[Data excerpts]
——————
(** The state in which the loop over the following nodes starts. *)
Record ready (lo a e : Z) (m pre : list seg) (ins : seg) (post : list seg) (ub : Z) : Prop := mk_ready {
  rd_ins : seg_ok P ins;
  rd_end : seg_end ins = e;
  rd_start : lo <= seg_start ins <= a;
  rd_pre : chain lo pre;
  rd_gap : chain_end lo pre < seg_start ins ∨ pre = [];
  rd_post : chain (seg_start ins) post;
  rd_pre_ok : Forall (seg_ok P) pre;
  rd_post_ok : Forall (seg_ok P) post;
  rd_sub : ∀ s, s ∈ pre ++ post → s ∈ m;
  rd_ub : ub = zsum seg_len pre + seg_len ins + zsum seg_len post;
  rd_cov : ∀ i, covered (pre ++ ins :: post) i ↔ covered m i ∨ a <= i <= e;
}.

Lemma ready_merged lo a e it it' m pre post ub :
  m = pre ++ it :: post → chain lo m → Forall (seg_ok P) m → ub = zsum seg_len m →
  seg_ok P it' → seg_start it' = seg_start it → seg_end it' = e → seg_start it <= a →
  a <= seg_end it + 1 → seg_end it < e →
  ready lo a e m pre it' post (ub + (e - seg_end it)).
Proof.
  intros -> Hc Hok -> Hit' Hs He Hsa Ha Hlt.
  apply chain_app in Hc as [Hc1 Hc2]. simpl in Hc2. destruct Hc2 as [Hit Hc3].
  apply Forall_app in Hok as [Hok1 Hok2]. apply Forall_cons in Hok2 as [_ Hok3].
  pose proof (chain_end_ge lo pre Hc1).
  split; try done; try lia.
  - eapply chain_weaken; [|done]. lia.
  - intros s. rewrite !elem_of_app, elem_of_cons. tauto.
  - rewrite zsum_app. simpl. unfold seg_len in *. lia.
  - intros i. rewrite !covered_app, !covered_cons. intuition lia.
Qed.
——————
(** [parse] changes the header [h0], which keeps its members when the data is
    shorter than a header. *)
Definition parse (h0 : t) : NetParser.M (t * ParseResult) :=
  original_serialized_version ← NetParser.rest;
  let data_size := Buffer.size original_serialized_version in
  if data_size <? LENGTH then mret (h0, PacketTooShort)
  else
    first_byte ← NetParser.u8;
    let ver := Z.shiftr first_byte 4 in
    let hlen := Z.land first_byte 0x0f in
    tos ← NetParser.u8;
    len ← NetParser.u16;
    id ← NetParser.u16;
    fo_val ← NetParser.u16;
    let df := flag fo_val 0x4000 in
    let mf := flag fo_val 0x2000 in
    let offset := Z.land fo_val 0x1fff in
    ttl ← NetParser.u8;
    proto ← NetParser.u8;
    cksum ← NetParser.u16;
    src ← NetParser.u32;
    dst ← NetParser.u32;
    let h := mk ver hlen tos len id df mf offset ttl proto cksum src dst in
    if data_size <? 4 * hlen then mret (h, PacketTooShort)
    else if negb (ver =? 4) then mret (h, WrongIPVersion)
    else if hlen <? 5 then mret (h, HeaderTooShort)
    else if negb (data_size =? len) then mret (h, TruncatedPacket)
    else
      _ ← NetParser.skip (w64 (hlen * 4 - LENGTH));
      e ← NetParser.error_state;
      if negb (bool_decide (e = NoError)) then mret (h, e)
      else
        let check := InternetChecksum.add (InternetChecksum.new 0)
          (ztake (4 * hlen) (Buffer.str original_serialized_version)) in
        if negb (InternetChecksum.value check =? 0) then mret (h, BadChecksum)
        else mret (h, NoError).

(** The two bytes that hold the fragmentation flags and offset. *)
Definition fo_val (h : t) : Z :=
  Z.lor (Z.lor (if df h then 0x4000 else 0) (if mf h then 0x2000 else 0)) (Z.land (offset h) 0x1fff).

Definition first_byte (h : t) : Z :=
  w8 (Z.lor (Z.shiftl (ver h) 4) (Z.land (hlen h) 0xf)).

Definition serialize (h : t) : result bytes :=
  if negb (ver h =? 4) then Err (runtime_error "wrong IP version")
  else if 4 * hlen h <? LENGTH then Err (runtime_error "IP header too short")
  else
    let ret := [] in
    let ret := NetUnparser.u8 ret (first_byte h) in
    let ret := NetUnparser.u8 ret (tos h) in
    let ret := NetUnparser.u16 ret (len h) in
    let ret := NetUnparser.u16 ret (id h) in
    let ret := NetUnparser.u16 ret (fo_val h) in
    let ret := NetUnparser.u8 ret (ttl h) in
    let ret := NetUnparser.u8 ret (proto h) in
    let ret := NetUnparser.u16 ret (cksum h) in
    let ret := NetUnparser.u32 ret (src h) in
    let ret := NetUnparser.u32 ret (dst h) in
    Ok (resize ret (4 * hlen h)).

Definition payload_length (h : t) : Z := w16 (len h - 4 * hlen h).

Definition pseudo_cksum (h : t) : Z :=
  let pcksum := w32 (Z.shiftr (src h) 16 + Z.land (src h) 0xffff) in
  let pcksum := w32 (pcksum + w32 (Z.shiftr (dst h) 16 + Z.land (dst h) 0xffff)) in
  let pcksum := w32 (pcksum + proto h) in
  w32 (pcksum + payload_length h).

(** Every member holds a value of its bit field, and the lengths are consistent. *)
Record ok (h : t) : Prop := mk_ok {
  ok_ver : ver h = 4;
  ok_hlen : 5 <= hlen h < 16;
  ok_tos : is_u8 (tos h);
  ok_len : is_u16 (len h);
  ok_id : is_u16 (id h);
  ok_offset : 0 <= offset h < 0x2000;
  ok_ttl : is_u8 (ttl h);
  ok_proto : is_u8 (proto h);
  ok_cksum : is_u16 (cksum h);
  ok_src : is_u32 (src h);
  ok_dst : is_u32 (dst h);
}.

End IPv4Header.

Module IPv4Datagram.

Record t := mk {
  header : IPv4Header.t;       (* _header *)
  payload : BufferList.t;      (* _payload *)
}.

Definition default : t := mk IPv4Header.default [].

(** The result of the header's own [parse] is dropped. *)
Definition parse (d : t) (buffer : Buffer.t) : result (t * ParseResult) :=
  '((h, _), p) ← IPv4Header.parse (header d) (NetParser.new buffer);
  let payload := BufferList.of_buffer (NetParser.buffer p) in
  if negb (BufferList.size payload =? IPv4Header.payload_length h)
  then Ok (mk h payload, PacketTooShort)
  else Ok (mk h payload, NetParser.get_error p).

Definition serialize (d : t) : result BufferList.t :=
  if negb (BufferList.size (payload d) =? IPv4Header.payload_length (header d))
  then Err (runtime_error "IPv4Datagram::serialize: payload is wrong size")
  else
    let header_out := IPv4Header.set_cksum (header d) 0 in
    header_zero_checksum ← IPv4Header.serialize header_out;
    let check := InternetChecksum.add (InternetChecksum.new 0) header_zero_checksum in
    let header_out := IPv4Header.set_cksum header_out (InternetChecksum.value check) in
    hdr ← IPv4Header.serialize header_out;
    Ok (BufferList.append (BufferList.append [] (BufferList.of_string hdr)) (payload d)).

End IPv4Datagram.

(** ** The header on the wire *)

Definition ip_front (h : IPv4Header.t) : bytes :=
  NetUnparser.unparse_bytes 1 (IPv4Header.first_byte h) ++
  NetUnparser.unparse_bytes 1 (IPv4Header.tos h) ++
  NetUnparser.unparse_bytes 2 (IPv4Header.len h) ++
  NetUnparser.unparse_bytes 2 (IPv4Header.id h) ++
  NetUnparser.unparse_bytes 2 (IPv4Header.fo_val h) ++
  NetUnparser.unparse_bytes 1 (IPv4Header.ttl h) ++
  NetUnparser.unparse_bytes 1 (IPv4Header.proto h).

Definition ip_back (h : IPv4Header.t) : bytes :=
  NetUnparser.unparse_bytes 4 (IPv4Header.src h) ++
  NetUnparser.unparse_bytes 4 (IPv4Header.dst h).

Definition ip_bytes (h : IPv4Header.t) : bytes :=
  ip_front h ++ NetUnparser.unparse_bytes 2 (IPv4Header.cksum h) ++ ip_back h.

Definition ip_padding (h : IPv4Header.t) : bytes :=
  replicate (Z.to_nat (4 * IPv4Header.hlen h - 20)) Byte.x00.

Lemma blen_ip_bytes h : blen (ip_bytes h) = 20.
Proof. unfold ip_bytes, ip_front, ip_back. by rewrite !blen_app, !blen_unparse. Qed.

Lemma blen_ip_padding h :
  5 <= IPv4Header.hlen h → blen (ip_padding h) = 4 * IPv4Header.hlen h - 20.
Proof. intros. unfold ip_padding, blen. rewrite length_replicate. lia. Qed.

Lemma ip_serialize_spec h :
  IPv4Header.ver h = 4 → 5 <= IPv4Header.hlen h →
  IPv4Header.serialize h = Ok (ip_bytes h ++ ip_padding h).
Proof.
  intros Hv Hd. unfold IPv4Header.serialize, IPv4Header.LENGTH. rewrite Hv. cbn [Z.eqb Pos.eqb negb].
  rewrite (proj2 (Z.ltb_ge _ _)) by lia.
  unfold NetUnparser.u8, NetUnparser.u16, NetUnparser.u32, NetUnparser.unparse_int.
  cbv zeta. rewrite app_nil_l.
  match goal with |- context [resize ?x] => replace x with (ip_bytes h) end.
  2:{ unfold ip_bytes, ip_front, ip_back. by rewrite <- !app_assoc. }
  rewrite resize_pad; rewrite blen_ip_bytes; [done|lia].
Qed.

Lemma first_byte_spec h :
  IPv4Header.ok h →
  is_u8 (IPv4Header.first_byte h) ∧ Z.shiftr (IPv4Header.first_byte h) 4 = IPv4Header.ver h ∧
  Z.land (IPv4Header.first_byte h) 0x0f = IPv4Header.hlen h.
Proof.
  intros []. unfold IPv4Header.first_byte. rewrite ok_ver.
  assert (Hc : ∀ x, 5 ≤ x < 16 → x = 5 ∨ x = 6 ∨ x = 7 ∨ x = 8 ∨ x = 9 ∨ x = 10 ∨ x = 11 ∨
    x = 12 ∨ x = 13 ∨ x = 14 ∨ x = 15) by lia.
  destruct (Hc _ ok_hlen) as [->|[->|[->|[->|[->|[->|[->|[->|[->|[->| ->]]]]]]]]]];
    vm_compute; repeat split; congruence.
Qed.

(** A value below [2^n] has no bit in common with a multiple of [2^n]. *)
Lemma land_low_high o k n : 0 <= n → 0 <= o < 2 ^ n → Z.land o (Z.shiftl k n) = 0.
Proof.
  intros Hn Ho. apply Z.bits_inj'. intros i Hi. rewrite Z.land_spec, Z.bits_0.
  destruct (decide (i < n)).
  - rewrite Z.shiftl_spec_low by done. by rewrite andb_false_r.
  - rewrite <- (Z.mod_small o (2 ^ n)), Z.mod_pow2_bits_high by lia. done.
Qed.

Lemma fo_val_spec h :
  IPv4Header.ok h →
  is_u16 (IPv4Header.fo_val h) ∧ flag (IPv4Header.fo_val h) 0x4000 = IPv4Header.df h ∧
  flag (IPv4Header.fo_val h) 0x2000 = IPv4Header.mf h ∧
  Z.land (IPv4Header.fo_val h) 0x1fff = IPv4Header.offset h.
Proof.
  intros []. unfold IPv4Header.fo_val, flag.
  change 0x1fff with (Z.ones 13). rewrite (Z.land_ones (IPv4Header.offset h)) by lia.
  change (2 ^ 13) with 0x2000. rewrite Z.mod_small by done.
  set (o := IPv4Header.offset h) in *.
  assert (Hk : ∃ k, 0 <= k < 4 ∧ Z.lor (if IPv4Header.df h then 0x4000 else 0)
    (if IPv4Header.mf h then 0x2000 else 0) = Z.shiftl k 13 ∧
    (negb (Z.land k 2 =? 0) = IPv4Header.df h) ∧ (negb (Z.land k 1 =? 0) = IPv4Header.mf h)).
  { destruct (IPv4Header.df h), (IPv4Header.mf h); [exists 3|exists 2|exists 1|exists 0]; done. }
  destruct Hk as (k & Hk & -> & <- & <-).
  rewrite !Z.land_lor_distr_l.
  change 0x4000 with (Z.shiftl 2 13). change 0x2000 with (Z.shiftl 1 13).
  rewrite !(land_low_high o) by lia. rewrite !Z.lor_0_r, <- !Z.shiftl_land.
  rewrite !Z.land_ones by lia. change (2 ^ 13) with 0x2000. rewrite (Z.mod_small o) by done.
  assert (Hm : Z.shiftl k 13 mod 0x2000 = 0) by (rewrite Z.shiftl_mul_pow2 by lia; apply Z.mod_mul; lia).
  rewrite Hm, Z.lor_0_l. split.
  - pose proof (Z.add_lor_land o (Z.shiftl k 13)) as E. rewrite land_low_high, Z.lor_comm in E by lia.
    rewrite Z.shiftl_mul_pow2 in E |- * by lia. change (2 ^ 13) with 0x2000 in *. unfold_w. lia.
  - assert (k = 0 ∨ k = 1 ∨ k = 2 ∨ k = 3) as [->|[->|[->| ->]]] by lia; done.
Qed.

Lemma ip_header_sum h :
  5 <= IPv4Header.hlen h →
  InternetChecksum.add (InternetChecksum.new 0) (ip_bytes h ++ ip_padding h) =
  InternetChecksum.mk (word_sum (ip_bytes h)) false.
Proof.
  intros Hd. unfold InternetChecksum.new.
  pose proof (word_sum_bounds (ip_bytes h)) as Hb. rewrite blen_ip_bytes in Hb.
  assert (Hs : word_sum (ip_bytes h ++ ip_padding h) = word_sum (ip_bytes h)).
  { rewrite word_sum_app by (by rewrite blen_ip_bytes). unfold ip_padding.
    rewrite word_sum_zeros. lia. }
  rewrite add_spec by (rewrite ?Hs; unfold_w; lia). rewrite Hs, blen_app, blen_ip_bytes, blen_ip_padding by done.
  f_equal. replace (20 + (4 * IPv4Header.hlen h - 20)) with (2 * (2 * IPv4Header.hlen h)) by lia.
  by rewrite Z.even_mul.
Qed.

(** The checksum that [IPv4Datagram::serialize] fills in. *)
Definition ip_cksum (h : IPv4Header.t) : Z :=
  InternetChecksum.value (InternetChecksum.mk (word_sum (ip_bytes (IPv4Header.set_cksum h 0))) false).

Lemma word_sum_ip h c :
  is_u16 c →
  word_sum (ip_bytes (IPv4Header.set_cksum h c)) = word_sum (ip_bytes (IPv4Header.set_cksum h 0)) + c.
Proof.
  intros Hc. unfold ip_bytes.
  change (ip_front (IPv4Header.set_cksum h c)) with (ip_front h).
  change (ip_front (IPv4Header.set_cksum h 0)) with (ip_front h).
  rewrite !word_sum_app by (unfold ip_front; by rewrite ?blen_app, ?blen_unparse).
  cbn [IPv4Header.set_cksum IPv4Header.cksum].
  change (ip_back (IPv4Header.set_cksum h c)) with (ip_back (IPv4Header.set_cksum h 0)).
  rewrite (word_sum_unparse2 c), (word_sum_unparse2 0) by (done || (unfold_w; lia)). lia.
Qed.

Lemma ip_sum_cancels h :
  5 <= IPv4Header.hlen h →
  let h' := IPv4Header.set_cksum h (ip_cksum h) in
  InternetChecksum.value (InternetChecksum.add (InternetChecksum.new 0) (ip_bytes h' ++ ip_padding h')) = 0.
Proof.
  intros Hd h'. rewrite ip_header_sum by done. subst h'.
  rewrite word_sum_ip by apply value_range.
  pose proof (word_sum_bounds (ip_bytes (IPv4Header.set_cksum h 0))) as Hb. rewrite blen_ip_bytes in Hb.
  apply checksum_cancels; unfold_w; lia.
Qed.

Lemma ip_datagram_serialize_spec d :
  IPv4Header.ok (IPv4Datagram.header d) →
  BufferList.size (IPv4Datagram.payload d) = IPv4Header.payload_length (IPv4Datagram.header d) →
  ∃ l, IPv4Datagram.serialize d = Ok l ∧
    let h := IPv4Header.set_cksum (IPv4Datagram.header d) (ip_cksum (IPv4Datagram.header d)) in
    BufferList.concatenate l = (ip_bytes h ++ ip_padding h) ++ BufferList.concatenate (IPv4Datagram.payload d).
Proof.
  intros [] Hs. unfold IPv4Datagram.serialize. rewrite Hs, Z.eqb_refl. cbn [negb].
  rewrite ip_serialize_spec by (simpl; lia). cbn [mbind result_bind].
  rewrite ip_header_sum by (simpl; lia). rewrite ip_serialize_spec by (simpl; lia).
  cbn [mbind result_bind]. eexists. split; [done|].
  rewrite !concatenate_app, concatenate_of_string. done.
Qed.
——————
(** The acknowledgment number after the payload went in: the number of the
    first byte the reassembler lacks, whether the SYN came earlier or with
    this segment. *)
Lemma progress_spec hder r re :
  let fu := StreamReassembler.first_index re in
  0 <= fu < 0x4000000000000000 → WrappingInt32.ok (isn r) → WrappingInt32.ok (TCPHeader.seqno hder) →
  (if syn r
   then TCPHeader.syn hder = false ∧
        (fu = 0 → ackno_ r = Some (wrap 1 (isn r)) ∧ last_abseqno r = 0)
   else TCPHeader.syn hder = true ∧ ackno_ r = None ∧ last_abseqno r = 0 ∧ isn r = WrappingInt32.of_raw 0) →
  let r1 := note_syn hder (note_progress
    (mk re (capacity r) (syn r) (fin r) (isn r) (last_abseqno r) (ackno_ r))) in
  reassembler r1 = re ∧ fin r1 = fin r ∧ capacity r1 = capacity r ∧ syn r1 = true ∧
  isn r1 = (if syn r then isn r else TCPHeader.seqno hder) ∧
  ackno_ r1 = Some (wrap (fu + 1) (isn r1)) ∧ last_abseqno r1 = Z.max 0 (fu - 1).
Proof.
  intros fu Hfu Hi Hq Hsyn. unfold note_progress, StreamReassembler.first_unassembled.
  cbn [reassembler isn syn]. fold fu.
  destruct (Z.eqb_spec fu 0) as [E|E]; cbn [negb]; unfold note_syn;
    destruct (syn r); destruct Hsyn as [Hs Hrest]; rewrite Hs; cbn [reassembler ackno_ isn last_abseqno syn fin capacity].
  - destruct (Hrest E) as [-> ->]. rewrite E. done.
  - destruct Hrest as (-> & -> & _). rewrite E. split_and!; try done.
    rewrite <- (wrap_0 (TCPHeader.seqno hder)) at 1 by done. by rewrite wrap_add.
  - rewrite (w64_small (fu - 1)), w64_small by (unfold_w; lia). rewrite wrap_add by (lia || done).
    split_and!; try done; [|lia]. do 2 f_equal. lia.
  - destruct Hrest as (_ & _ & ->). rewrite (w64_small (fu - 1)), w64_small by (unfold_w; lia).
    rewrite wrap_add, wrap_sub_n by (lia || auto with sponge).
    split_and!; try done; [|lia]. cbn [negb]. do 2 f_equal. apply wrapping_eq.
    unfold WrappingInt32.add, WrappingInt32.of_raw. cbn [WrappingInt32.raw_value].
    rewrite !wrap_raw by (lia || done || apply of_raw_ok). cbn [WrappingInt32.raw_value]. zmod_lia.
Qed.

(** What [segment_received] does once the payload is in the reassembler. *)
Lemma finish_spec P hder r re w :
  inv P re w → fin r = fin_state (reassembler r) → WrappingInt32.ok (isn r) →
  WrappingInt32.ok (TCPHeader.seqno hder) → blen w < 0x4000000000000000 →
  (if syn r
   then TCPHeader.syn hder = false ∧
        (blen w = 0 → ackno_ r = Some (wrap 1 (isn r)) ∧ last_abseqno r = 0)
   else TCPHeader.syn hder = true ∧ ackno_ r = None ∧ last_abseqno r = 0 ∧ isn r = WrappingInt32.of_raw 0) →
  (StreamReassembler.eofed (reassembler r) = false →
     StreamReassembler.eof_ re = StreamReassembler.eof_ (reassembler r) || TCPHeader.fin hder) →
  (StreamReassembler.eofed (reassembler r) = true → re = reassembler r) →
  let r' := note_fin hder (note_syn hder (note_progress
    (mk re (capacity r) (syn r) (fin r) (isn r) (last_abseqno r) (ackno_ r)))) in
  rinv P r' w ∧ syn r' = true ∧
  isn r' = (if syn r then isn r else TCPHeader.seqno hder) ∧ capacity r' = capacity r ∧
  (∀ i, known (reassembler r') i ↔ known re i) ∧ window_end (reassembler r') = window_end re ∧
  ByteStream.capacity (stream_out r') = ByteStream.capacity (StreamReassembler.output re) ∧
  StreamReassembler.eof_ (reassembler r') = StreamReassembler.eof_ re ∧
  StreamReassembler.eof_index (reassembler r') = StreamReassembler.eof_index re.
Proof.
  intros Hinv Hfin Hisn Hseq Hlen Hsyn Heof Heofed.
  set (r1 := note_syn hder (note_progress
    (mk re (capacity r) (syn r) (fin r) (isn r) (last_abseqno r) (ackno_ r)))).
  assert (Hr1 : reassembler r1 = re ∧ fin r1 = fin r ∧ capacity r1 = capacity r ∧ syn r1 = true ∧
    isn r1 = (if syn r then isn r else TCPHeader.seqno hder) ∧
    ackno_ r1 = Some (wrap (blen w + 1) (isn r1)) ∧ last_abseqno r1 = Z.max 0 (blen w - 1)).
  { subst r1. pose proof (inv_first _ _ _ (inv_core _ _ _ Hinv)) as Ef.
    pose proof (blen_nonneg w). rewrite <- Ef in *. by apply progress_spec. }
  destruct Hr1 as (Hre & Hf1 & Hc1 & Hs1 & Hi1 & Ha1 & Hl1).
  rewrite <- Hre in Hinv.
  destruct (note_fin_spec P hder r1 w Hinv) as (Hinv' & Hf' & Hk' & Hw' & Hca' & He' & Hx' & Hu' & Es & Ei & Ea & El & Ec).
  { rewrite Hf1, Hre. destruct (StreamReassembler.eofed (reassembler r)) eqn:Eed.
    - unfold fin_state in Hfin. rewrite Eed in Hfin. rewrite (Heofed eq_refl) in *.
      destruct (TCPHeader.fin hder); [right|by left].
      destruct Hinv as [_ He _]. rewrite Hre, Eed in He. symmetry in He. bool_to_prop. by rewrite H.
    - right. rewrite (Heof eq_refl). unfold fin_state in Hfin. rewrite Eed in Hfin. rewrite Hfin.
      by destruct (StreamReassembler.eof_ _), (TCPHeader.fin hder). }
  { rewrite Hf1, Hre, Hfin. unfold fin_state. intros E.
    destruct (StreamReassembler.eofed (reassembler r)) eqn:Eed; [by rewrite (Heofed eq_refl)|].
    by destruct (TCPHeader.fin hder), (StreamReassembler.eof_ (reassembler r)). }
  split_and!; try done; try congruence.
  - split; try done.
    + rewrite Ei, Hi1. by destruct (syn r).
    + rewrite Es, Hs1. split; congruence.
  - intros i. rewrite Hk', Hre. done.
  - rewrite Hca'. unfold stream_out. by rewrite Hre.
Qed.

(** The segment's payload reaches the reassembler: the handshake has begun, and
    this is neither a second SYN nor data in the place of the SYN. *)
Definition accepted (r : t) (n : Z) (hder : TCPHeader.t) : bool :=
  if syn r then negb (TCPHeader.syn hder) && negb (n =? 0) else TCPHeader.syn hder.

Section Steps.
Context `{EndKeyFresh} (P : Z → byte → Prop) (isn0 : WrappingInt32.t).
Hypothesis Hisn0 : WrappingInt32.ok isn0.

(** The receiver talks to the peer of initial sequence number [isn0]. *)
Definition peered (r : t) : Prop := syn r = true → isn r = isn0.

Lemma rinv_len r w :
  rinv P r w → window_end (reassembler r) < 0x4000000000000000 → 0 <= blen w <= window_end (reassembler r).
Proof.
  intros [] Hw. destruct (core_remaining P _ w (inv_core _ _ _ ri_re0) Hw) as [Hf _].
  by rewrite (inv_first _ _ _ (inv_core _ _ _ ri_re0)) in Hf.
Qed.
——————
Task details: Please give back, exactly as it stands above, the stretch from the line with "w32 (pcksum + payload_length h)." through the line with "ok_proto : is_u8 (proto h);", and no line outside it.

Response area:
  w32 (pcksum + payload_length h).

(** Every member holds a value of its bit field, and the lengths are consistent. *)
Record ok (h : t) : Prop := mk_ok {
  ok_ver : ver h = 4;
  ok_hlen : 5 <= hlen h < 16;
  ok_tos : is_u8 (tos h);
  ok_len : is_u16 (len h);
  ok_id : is_u16 (id h);
  ok_offset : 0 <= offset h < 0x2000;
  ok_ttl : is_u8 (ttl h);
  ok_proto : is_u8 (proto h);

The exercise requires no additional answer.